Rust vs Python for ML: Performance Comparison

The notebook works. The server doesn't

You trained a model in a Jupyter notebook. It runs fast enough. You wrap it in a FastAPI endpoint and deploy it to production. Suddenly, latency spikes. The server is eating RAM like it's going out of style. You're paying for cloud instances you don't need, and the garbage collector is pausing your requests every few seconds.

The bottleneck isn't the algorithm. The bottleneck is the runtime.

Python is an incredible tool for research. It lets you prototype models in minutes and access a massive ecosystem of libraries. But Python carries overhead on every single operation. That overhead is invisible during development. It becomes expensive at scale.

Rust compiles to machine code. It knows the size and type of every value at compile time. It manages memory without a garbage collector. The result is code that runs close to the metal, with predictable latency and minimal memory footprint.
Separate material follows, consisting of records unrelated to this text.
(** C3: [set_brightness(level)] with [level] outside [0,100] prints
    the invalid-level message and leaves the light as it was; with
    [level] inside [0,100] it stores [level] as the brightness, keeps
    the name, turns the light on when [level > 0] and it was off, turns
    it off when [level = 0] and it was on, and leaves the power flag
    alone otherwise. *)
Theorem C3_set_brightness (l : SmartLight.t) (level : Z) :
  let r := SmartLight.set_brightness level l in
  (~ (0 <= level <= 100) ->
     r = Run (Done tt) l [InvalidBrightness (SmartLight.name l)]) /\
  (0 <= level <= 100 ->
     result r = Done tt /\
     SmartLight.brightness (state r) = level /\
     SmartLight.name (state r) = SmartLight.name l /\
     (0 < level -> SmartLight.is_on l = false ->
        SmartLight.is_on (state r) = true /\
        printed r = [TurnedOn (SmartLight.name l); BrightnessSet (SmartLight.name l) level]) /\
     (level = 0 -> SmartLight.is_on l = true ->
        SmartLight.is_on (state r) = false /\
        printed r = [TurnedOff (SmartLight.name l); BrightnessSet (SmartLight.name l) level]) /\
     (~ (0 < level /\ SmartLight.is_on l = false) ->
      ~ (level = 0 /\ SmartLight.is_on l = true) ->
        SmartLight.is_on (state r) = SmartLight.is_on l /\
        printed r = [BrightnessSet (SmartLight.name l) level])).
Proof.
  intros r. split.
  - apply set_brightness_invalid.
  - intros H. subst r. unfold SmartLight.set_brightness.
    destruct (Z.leb_spec 0 level); [| lia].
    destruct (Z.leb_spec level 100); [| lia].
    destruct l as [[n on] b]. cbn.
    destruct (Z.ltb_spec 0 level), (Z.eqb_spec level 0), on; cbn;
      repeat split; intros; try done; try lia; tauto.
Qed.

Lemma C3_set_brightness_witness :
  SmartLight.is_on (state (SmartLight.set_brightness 40 (SmartLight.init "Front Door Light" 0)))
    = true /\
  SmartLight.set_brightness 101 (SmartLight.init "Front Door Light" 0)
    = Run (Done tt) (SmartLight.init "Front Door Light" 0) [InvalidBrightness "Front Door Light"].
Proof.
  split.
  - apply (C3_set_brightness (SmartLight.init "Front Door Light" 0) 40); [lia | lia | reflexivity].
  - apply (C3_set_brightness (SmartLight.init "Front Door Light" 0) 101). lia.
Defined.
Python pays a tax on every operation

Python is an interpreted language with dynamic typing. When you write x = 3.14, Python doesn't just store the number. It creates a heap-allocated object. That object contains a reference count, a pointer to the type structure, and the actual value. On a 64-bit system, a Python float takes 24 bytes. A Python integer takes 28 bytes.

Rust's f32 is 4 bytes. Rust's f64 is 8 bytes. No metadata. No reference count. Just the bits.

This difference compounds. A Python list is an array of pointers. Each pointer points to a separate object scattered across the heap. When you iterate over a list, the CPU has to chase pointers. This causes cache misses. The CPU spends more time waiting for memory than doing math.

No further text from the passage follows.